There are a number of problems with analyzing suicides in Guyana. Apart from the issue of the reliability of the data, there is the more serious issue of analyzing the data.
Suicide rates in Guyana are high. These high rates have in recent times been distorted by the fact that counting among the persons who commit suicides are those persons who commit murder in the course of domestic violence and then decide to end their own lives.
The large numbers of murders who opt to take their lives rather than face the Courts suggest two things. They indicate that in any analysis of suicide account has to be taken of this factor which should not be confused with other cases in which persons take their lives within having committed a crime.
The large number of murder-based suicide also point to an important causal factor, hopelessness. The presumption has always been that people who kill themselves have problems and these problems that push people to suicide. This may be true but it is not the reason why they kill themselves.
Research elsewhere has established this. Last year, Psychology Today published an article by Dr. Todd Kashdan in which he asserted that people do not commit suicide because they are in pain; they commit suicide because they see no reason for going on living. Hopelessness is therefore, according to this research conducted in the United States, one of the main reasons for suicide. This will explain why a well off young lady would throw herself off the Kaieteur Falls after putting a note on social media asking, “What is the use having everything and not being happy?” She had everything except happiness. She saw no hope and therefore she jumped.
The men who kill their paramours and then take their lives also see no hope. They know that the death penalty is facing them. They therefore end their lives.
A man was once charged by the Guyana Revenue Authority for not paying his entertainment tax for a small dance that he usually holds. The man was taken before the court and his composure crumbled. He saw only problems ahead and so he ran out of the court and jumped into the river.

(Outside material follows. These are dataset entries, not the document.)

(* ===== verification/Proc.v ===== *)
(** * kernel/proc.c

    The process table and the life of a process, over the memory of the kernel,
    the file system and the open files.  A process that calls the scheduler
    gives up the CPU at the end of the definition that models the call; [wait]
    says whether it has to sleep.  Critical sections are atomic here;
    ProcTable.v interleaves them. *)
From S2P Require Import Prelude Riscv Mem KString Kalloc Vm Bio Block TxSpec Fs Pipe File.

Inductive procstate : Type := UNUSED | USED | SLEEPING | RUNNABLE | RUNNING | ZOMBIE.
#[export] Instance procstate_eq_dec : EqDecision procstate.
Proof. solve_decision. Defined.

(** [struct proc]; [p_context] is the pair of [ra] and [sp], the registers
    [allocproc] sets; a [parent] of [None] is the null pointer. *)
Record proc : Type := Proc {
  p_state : procstate;
  p_chan : Z;
  p_killed : Z;
  p_xstate : Z;
  p_pid : Z;
  p_parent : option nat;
  p_kstack : Z;
  p_sz : Z;
  p_pagetable : Z;
  p_trapframe : Z;
  p_context : Z * Z;
  p_ofile : list (option nat);
  p_cwd : option nat;
  p_name : list Z;
  p_tracemask : Z;
  p_kpagetable : Z;
}.
Definition set_p_state (x : procstate) (p : proc) : proc := Proc x (p_chan p) (p_killed p) (p_xstate p) (p_pid p) (p_parent p) (p_kstack p) (p_sz p) (p_pagetable p) (p_trapframe p) (p_context p) (p_ofile p) (p_cwd p) (p_name p) (p_tracemask p) (p_kpagetable p).
Definition set_p_chan (x : Z) (p : proc) : proc := Proc (p_state p) x (p_killed p) (p_xstate p) (p_pid p) (p_parent p) (p_kstack p) (p_sz p) (p_pagetable p) (p_trapframe p) (p_context p) (p_ofile p) (p_cwd p) (p_name p) (p_tracemask p) (p_kpagetable p).
Definition set_p_killed (x : Z) (p : proc) : proc := Proc (p_state p) (p_chan p) x (p_xstate p) (p_pid p) (p_parent p) (p_kstack p) (p_sz p) (p_pagetable p) (p_trapframe p) (p_context p) (p_ofile p) (p_cwd p) (p_name p) (p_tracemask p) (p_kpagetable p).
Definition set_p_xstate (x : Z) (p : proc) : proc := Proc (p_state p) (p_chan p) (p_killed p) x (p_pid p) (p_parent p) (p_kstack p) (p_sz p) (p_pagetable p) (p_trapframe p) (p_context p) (p_ofile p) (p_cwd p) (p_name p) (p_tracemask p) (p_kpagetable p).
Definition set_p_pid (x : Z) (p : proc) : proc := Proc (p_state p) (p_chan p) (p_killed p) (p_xstate p) x (p_parent p) (p_kstack p) (p_sz p) (p_pagetable p) (p_trapframe p) (p_context p) (p_ofile p) (p_cwd p) (p_name p) (p_tracemask p) (p_kpagetable p).
Definition set_p_parent (x : option nat) (p : proc) : proc := Proc (p_state p) (p_chan p) (p_killed p) (p_xstate p) (p_pid p) x (p_kstack p) (p_sz p) (p_pagetable p) (p_trapframe p) (p_context p) (p_ofile p) (p_cwd p) (p_name p) (p_tracemask p) (p_kpagetable p).
Definition set_p_kstack (x : Z) (p : proc) : proc := Proc (p_state p) (p_chan p) (p_killed p) (p_xstate p) (p_pid p) (p_parent p) x (p_sz p) (p_pagetable p) (p_trapframe p) (p_context p) (p_ofile p) (p_cwd p) (p_name p) (p_tracemask p) (p_kpagetable p).
Definition set_p_sz (x : Z) (p : proc) : proc := Proc (p_state p) (p_chan p) (p_killed p) (p_xstate p) (p_pid p) (p_parent p) (p_kstack p) x (p_pagetable p) (p_trapframe p) (p_context p) (p_ofile p) (p_cwd p) (p_name p) (p_tracemask p) (p_kpagetable p).
Definition set_p_pagetable (x : Z) (p : proc) : proc := Proc (p_state p) (p_chan p) (p_killed p) (p_xstate p) (p_pid p) (p_parent p) (p_kstack p) (p_sz p) x (p_trapframe p) (p_context p) (p_ofile p) (p_cwd p) (p_name p) (p_tracemask p) (p_kpagetable p).
Definition set_p_trapframe (x : Z) (p : proc) : proc := Proc (p_state p) (p_chan p) (p_killed p) (p_xstate p) (p_pid p) (p_parent p) (p_kstack p) (p_sz p) (p_pagetable p) x (p_context p) (p_ofile p) (p_cwd p) (p_name p) (p_tracemask p) (p_kpagetable p).
Definition set_p_context (x : Z * Z) (p : proc) : proc := Proc (p_state p) (p_chan p) (p_killed p) (p_xstate p) (p_pid p) (p_parent p) (p_kstack p) (p_sz p) (p_pagetable p) (p_trapframe p) x (p_ofile p) (p_cwd p) (p_name p) (p_tracemask p) (p_kpagetable p).
Definition set_p_ofile (x : list (option nat)) (p : proc) : proc := Proc (p_state p) (p_chan p) (p_killed p) (p_xstate p) (p_pid p) (p_parent p) (p_kstack p) (p_sz p) (p_pagetable p) (p_trapframe p) (p_context p) x (p_cwd p) (p_name p) (p_tracemask p) (p_kpagetable p).
Definition set_p_cwd (x : option nat) (p : proc) : proc := Proc (p_state p) (p_chan p) (p_killed p) (p_xstate p) (p_pid p) (p_parent p) (p_kstack p) (p_sz p) (p_pagetable p) (p_trapframe p) (p_context p) (p_ofile p) x (p_name p) (p_tracemask p) (p_kpagetable p).
Definition set_p_name (x : list Z) (p : proc) : proc := Proc (p_state p) (p_chan p) (p_killed p) (p_xstate p) (p_pid p) (p_parent p) (p_kstack p) (p_sz p) (p_pagetable p) (p_trapframe p) (p_context p) (p_ofile p) (p_cwd p) x (p_tracemask p) (p_kpagetable p).
Definition set_p_tracemask (x : Z) (p : proc) : proc := Proc (p_state p) (p_chan p) (p_killed p) (p_xstate p) (p_pid p) (p_parent p) (p_kstack p) (p_sz p) (p_pagetable p) (p_trapframe p) (p_context p) (p_ofile p) (p_cwd p) (p_name p) x (p_kpagetable p).
Definition set_p_kpagetable (x : Z) (p : proc) : proc := Proc (p_state p) (p_chan p) (p_killed p) (p_xstate p) (p_pid p) (p_parent p) (p_kstack p) (p_sz p) (p_pagetable p) (p_trapframe p) (p_context p) (p_ofile p) (p_cwd p) (p_name p) (p_tracemask p) x.
(* ===== verification/Exec.v ===== *)
(** * kernel/exec.c

    Loading a program: the ELF headers, the segments, the stack with the
    arguments, and the switch to the new image; with every exit through [bad]. *)
From S2P Require Import Prelude Riscv Mem KString Kalloc Vm Bio Block TxSpec Fs Pipe File Proc.

Definition ELF_MAGIC : Z := 0x464C457F.
Definition ELF_PROG_LOAD : Z := 1.

(** The fields of [struct elfhdr] and [struct proghdr] that are used. *)
Definition elfhdr_size : Z := 64.
Definition e_magic (b : list Z) : Z := getn 4 b 0.
Definition e_entry (b : list Z) : Z := getn 8 b 24.
Definition e_phoff (b : list Z) : Z := getn 8 b 32.
Definition e_phnum (b : list Z) : Z := getn 2 b 56.
Definition proghdr_size : Z := 56.
Definition ph_type (b : list Z) : Z := getn 4 b 0.
Definition ph_flags (b : list Z) : Z := getn 4 b 4.
Definition ph_off (b : list Z) : Z := getn 8 b 8.
Definition ph_vaddr (b : list Z) : Z := getn 8 b 16.
Definition ph_filesz (b : list Z) : Z := getn 8 b 32.
Definition ph_memsz (b : list Z) : Z := getn 8 b 40.

Definition flags2perm (flags : Z) : Z :=
  let perm := if ctrue (Z.land flags 0x1) then PTE_X else 0 in
  if ctrue (Z.land flags 0x2) then Z.lor perm PTE_W else perm.

(** A 64-bit word in memory. *)
Definition word_bytes (v : Z) : list Z := rd_bytes 8 (stn 8 (fun _ => 0) 0 v) 0.

(** The part of the path after the last slash. *)
Fixpoint last_elem (last path : list Z) : list Z :=
  match path with
  | [] => last
  | c :: path' => last_elem (if c =? SLASH then path' else last) path'
  end.

(** Room for a string or a vector of [n] bytes on the stack, 16-byte aligned. *)
Definition push (sp n : Z) : Z := let sp := u64 (sp - n) in sp - sp mod 16.

Section Exec.
Context {L : Layout} {S : Type} `{BlockStore S}.
Notation K := (kern S).

(** [readi(ip, 0, buf, off, n)]: what was read into the kernel buffer. *)
Definition kreadi (me ip : nat) (off n : Z) : M K (Z * list Z) := liftP me (liftF (readi to_kernel [] ip off n)).

Fixpoint loadseg_loop (fuel : nat) (me : nat) (pagetable va : Z) (ip : nat) (offset sz i : Z) : M K Z :=
  if i <? sz then
    match fuel with
    | O => diverge
    | Datatypes.S k =>
        pa <- liftM (walkaddr pagetable (u64 (va + i)));;
        if pa =? 0 then panic "loadseg: address should exist" else
        let n := if u32 (sz - i) <? PGSIZE then u32 (sz - i) else PGSIZE in
        r <- kreadi me ip (u32 (offset + i)) n;;
        liftM (kwrite pa r.2);;
        if negb (r.1 =? n) then ret (-1) else loadseg_loop k me pagetable va ip offset sz (u32 (i + PGSIZE))
    end
  else ret 0.
Definition loadseg (me : nat) (pagetable va : Z) (ip : nat) (offset sz : Z) : M K Z :=
  loadseg_loop (Z.to_nat (sz / PGSIZE + 1)) me pagetable va ip offset sz 0.

(** The loop over the program headers, [k] of them to go: whether it got to the
    end, and the size of the image so far. *)
Fixpoint load_segments (k : nat) (me : nat) (ip : nat) (pagetable off sz : Z) : M K (bool * Z) :=
  match k with
  | O => ret (true, sz)
  | Datatypes.S k' =>
      r <- kreadi me ip (u32 off) proghdr_size;;
      let ph := r.2 in
      if negb (r.1 =? proghdr_size) then ret (false, sz) else
      if negb (ph_type ph =? ELF_PROG_LOAD) then load_segments k' me ip pagetable (s32 (off + proghdr_size)) sz else
      if ph_memsz ph <? ph_filesz ph then ret (false, sz) else
      if u64 (ph_vaddr ph + ph_memsz ph) <? ph_vaddr ph then ret (false, sz) else
      if negb (ph_vaddr ph mod PGSIZE =? 0) then ret (false, sz) else
      sz1 <- liftM (uvmalloc pagetable sz (u64 (ph_vaddr ph + ph_memsz ph)) (flags2perm (ph_flags ph)));;
      if sz1 =? 0 then ret (false, sz) else
      if sz1 >=? PLIC then ret (false, sz) else
      l <- loadseg me pagetable (ph_vaddr ph) ip (u32 (ph_off ph)) (u32 (ph_filesz ph));;
      if l <? 0 then ret (false, sz1) else
      load_segments k' me ip pagetable (s32 (off + proghdr_size)) sz1
  end.

(** The argument strings: the stack pointer and the addresses pushed. *)
Fixpoint push_args (argv : list (list Z)) (pagetable sp stackbase : Z) (ustack : list Z) : M K (option (Z * list Z)) :=
  match argv with
  | [] => ret (Some (sp, ustack))
  | arg :: argv' =>
      if Z.of_nat (length ustack) >=? MAXARG then ret None else
      let sp := push sp (Z.of_nat (length arg) + 1) in
      if sp <? stackbase then ret None else
      r <- liftM (copyout pagetable sp (arg ++ [0]));;
      if r <? 0 then ret None else
      push_args argv' pagetable sp stackbase (ustack ++ [sp])
  end.

(** [bad] once the inode is released: only the page table is left. *)
Definition exec_bad (pagetable sz : Z) : M K Z := liftM (proc_freepagetable pagetable sz);; ret (-1).
(** [bad] while the inode is locked, inside the transaction. *)
Definition exec_bad_ip (me ip : nat) (pagetable sz : Z) : M K Z :=
  (if ctrue pagetable then liftM (proc_freepagetable pagetable sz) else ret tt);;
  liftP me (liftF (iunlockput ip);; kend_op);;
  ret (-1).

(** The second half: the stack, the arguments and the commit. *)
Definition exec_stack (me : nat) (path : list Z) (argv : list (list Z)) (entry pagetable sz : Z) : M K Z :=
  p <- getproc me;;
  let oldsz := p_sz p in
  let sz := PGROUNDUP sz in
  sz1 <- liftM (uvmalloc pagetable sz (u64 (sz + 2 * PGSIZE)) PTE_W);;
  if sz1 =? 0 then exec_bad pagetable sz else
  let sz := sz1 in
  liftM (uvmclear pagetable (sz - 2 * PGSIZE));;
  let stackbase := sz - PGSIZE in
  r <- push_args argv pagetable sz stackbase [];;
  match r with
  | None => exec_bad pagetable sz
  | Some (sp, ustack) =>
      let argc := Z.of_nat (length ustack) in
      let sp := push sp ((argc + 1) * 8) in
      if sp <? stackbase then exec_bad pagetable sz else
      r <- liftM (copyout pagetable sp (concat (word_bytes <$> (ustack ++ [0]))));;
      if r <? 0 then exec_bad pagetable sz else
      liftM (wr64 (p_trapframe p + tf_a0 + 8) sp);;
      setproc me (fun q => set_p_name (copy_name (p_name q) (last_elem path path ++ [0])) q);;
      setproc me (fun q => set_p_sz sz (set_p_pagetable pagetable q));;
      liftM (wr64 (p_trapframe p + tf_epc) entry;; wr64 (p_trapframe p + tf_sp) sp);;
      liftM (proc_freepagetable (p_pagetable p) oldsz);;
      ret argc
  end.

(** [exec]; the page table it prints for process 1 is not part of the result. *)
Definition exec (me : nat) (path : list Z) (argv : list (list Z)) : M K Z :=
  liftP me kbegin_op;;
  r <- liftP me (liftF (namei path));;
  match r with
  | None => liftP me kend_op;; ret (-1)
  | Some ip =>
      liftP me (liftF (ilock ip));;
      r <- kreadi me ip 0 elfhdr_size;;
      let elf := r.2 in
      if negb (r.1 =? elfhdr_size) then exec_bad_ip me ip 0 0 else
      if negb (e_magic elf =? ELF_MAGIC) then exec_bad_ip me ip 0 0 else
      pagetable <- proc_pagetable me;;
      if pagetable =? 0 then exec_bad_ip me ip 0 0 else
      '(ok, sz) <- load_segments (Z.to_nat (e_phnum elf)) me ip pagetable (s32 (e_phoff elf)) 0;;
      if negb ok then exec_bad_ip me ip pagetable sz else
      liftP me (liftF (iunlockput ip);; kend_op);;
      exec_stack me path argv (e_entry elf) pagetable sz
  end.

End Exec.
(* ===== verification/AsmProofs.v ===== *)
(** * What the assembly of the kernel does

    A trap saves every user register and the return restores them; a trap
    taken in the kernel, a timer interrupt and a context switch are transparent
    to the code they interrupt. *)
From S2P Require Import Prelude Riscv Mem Hart Asm.

(** Registers hold 64-bit values. *)
Definition words (f : reg -> Z) : Prop := forall r, 0 <= f r < 2 ^ 64.

Lemma words_upd f r v : words f -> 0 <= v < 2 ^ 64 -> words (upd_reg r v f).
Proof. intros Hf Hv r'. unfold upd_reg. by case_decide. Qed.

Lemma run_cons i l h Q : wp (exec1 i) h (fun _ h' => wp (run_code l) h' Q) -> wp (run_code (i :: l)) h Q.
Proof. apply wp_bind. Qed.

Lemma run_ld dst off base l h Q pa :
  xlate Load (pmode h) (csrs h Satp) (pmem h) (u64 (regs h base + off)) = Some pa ->
  wp (run_code l) (set_regs (upd_reg dst (ld64 (pmem h) pa)) h) Q -> wp (run_code (Ld dst off base :: l)) h Q.
Proof. intros H HQ. apply run_cons. unfold wp, exec1, bind, getr, gets, load64. by rewrite H. Qed.

Lemma run_sd src off base l h Q pa :
  xlate Store (pmode h) (csrs h Satp) (pmem h) (u64 (regs h base + off)) = Some pa ->
  wp (run_code l) (set_pmem (st64 (pmem h) pa (regs h src)) h) Q -> wp (run_code (Sd src off base :: l)) h Q.
Proof. intros H HQ. apply run_cons. unfold wp, exec1, bind, getr, gets, store64. by rewrite H. Qed.
(* ===== verification/Uart.v ===== *)
(** * kernel/uart.c

    The serial line.  The device is an argument: [rd] reads one of its
    registers and [wr] writes one, on a state of its own.  [uart_tx_lock]
    makes each turn of [uartputc] a critical section, cut at its [sleep].

    Ghost state: the bytes put into the ring, by process, and the writes to the
    transmit register, with those that came out of the ring marked. *)
From S2P Require Import Prelude Ring.

Definition RHR : Z := 0.
Definition THR : Z := 0.
Definition IER : Z := 1.
Definition IER_RX_ENABLE : Z := Z.shiftl 1 0.
Definition IER_TX_ENABLE : Z := Z.shiftl 1 1.
Definition FCR : Z := 2.
Definition FCR_FIFO_ENABLE : Z := Z.shiftl 1 0.
Definition FCR_FIFO_CLEAR : Z := Z.shiftl 3 1.
Definition LCR : Z := 3.
Definition LCR_EIGHT_BITS : Z := Z.shiftl 3 0.
Definition LCR_BAUD_LATCH : Z := Z.shiftl 1 7.
Definition LSR : Z := 5.
Definition LSR_TX_IDLE : Z := Z.shiftl 1 5.
Definition UART_TX_BUF_SIZE : Z := 32.

(** A process in [consolewrite]: about to copy byte [i], asleep in [uartputc]
    with byte [c], or returned with [i]. *)
Inductive writer : Type :=
| WAt (i : Z)
| WFull (i c : Z) (awake : bool)
| WDone (i : Z).

Section Uart.
Context {D : Type} (rd : Z -> D -> Z * D) (wr : Z -> Z -> D -> D).

Record uart : Type := Uart {
  tx_buf : list Z;
  tx_w : Z;
  tx_r : Z;
  panicked : bool;
  udev : D;
  writers : nat -> writer;
  uput : list (nat * Z);       (* ghost *)
  thr : list (bool * Z);       (* ghost *)
}.
Definition set_tx x y z s := Uart x y z (panicked s) (udev s) (writers s) (uput s) (thr s).
Definition set_udev x s := Uart (tx_buf s) (tx_w s) (tx_r s) (panicked s) x (writers s) (uput s) (thr s).
Definition set_writers x s := Uart (tx_buf s) (tx_w s) (tx_r s) (panicked s) (udev s) x (uput s) (thr s).
Definition set_uput x s := Uart (tx_buf s) (tx_w s) (tx_r s) (panicked s) (udev s) (writers s) x (thr s).
Definition set_thr x s := Uart (tx_buf s) (tx_w s) (tx_r s) (panicked s) (udev s) (writers s) (uput s) x.

Definition ReadReg (r : Z) : M uart Z := fun s => let '(v, d) := rd r (udev s) in Ret (u8 v, set_udev d s).
Definition WriteReg (r v : Z) : M uart unit := modify (fun s => set_udev (wr r (u8 v) (udev s)) s).
(** A write to the transmit register. *)
Definition send (ring : bool) (c : Z) : M uart unit := WriteReg THR c;; modify (fun s => set_thr (thr s ++ [(ring, u8 c)]) s).

Definition uartinit : M uart unit :=
  WriteReg IER 0x00;;
  WriteReg LCR LCR_BAUD_LATCH;;
  WriteReg 0 0x03;;
  WriteReg 1 0x00;;
  WriteReg LCR LCR_EIGHT_BITS;;
  WriteReg FCR (Z.lor FCR_FIFO_ENABLE FCR_FIFO_CLEAR);;
  WriteReg IER (Z.lor IER_TX_ENABLE IER_RX_ENABLE).

(** [wakeup(&uart_tx_r)] *)
Definition wake_w (w : writer) : writer := match w with WFull i c _ => WFull i c true | _ => w end.
Definition wake_writers : M uart unit := modify (fun s => set_writers (fun t => wake_w (writers s t)) s).

(** The number of buffered bytes bounds the loop. *)
Fixpoint uartstart_loop (fuel : nat) : M uart unit :=
  s <- get;;
  if tx_w s =? tx_r s then ret tt else
  match fuel with
  | O => diverge
  | S fuel' =>
      v <- ReadReg LSR;;
      if Z.land v LSR_TX_IDLE =? 0 then ret tt else
      s <- get;;
      match tx_buf s !! Z.to_nat (tx_r s mod UART_TX_BUF_SIZE) with
      | None => fault
      | Some c =>
          modify (fun s => set_tx (tx_buf s) (tx_w s) (u64 (tx_r s + 1)) s);;
          wake_writers;;
          send true c;;
          uartstart_loop fuel'
      end
  end.
Definition uartstart : M uart unit := s <- get;; uartstart_loop (Z.to_nat (u64 (tx_w s - tx_r s))).

Definition set_writer (t : nat) (w : writer) : M uart unit := modify (fun s => set_writers (fun x => if decide (x = t) then w else writers s x) s).

(** [uartputc] by process [t] for byte [i] of its write, from its loop on. *)
Definition uartputc_loop (t : nat) (i c : Z) : M uart unit :=
  s <- get;;
  if tx_w s =? u64 (tx_r s + UART_TX_BUF_SIZE) then set_writer t (WFull i c false) else
  let j := Z.to_nat (tx_w s mod UART_TX_BUF_SIZE) in
  if decide (j < length (tx_buf s))%nat then
    modify (fun s => set_tx (<[j := u8 c]> (tx_buf s)) (u64 (tx_w s + 1)) (tx_r s) s);;
    modify (fun s => set_uput (uput s ++ [(t, u8 c)]) s);;
    uartstart;;
    set_writer t (WAt (i + 1))
  else fault.
Definition uartputc (t : nat) (i c : Z) : M uart unit :=
  s <- get;; if panicked s then diverge else uartputc_loop t i c.

(** [spin] bounds the wait for the device. *)
Fixpoint wait_tx (spin : nat) : M uart unit :=
  v <- ReadReg LSR;;
  if Z.land v LSR_TX_IDLE =? 0 then match spin with O => diverge | S k => wait_tx k end else ret tt.
Definition uartputc_sync (spin : nat) (c : Z) : M uart unit :=
  s <- get;; if panicked s then diverge else wait_tx spin;; send false c.

Definition uartgetc : M uart Z :=
  v <- ReadReg LSR;;
  if ctrue (Z.land v 0x01) then ReadReg RHR else ret (-1).

(** ** [consolewrite]

    Process [t] writes [n t] bytes; [src t i] is its byte [i], [None] if
    [either_copyin] fails there.  One turn of the loop. *)
Section Write.
Context (n : nat -> Z) (src : nat -> Z -> option Z).
Definition consolewrite_turn (t : nat) (i : Z) : M uart unit :=
  if i <? n t then
    match src t i with
    | None => set_writer t (WDone i)
    | Some c => uartputc t i (u8 c)
    end
  else set_writer t (WDone i).

(** Processes, interrupts, direct output, and the device by itself. *)
Inductive ustep : uart -> uart -> Prop :=
| us_turn s s' t i : writers s t = WAt i -> consolewrite_turn t i s = Ret (tt, s') -> ustep s s'
| us_wake s s' t i c : writers s t = WFull i c true -> uartputc_loop t i c s = Ret (tt, s') -> ustep s s'
| us_start s s' : uartstart s = Ret (tt, s') -> ustep s s'
| us_sync s s' spin c : uartputc_sync spin c s = Ret (tt, s') -> ustep s s'
| us_dev s d : ustep s (set_udev d s).
End Write.

Definition uart_init (buf : list Z) (d : D) : uart := Uart buf 0 0 false d (fun _ => WAt 0) [] [].
End Uart.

A former part-time cricket commentator had cancer. One New Year’s eve, he parked his vehicle in front of a funeral parlour and blew his brains out. It was not the pain that he was enduring that drove him to kill himself; it was the fact that he had nothing to look forward to in the future other than this pain. It was hopelessness that drove him to commit suicide.
Another prominent citizen who had everything he wanted also killed himself because of his illness. He also saw only hopelessness.
The problem that the government should be addressing is not suicide, it is hopelessness. Everyone has their problems but not everyone will take to committing suicide.
Why some people succumb to the fear of hopelessness, it is just as complicated. There are cultural rather than ethnic factors at work. There is also the issue of the easy availability of deadly poisons.
It is important that the government not go looking to solve relational problems as a strategy to reduce suicide. They should address why people see no light ahead.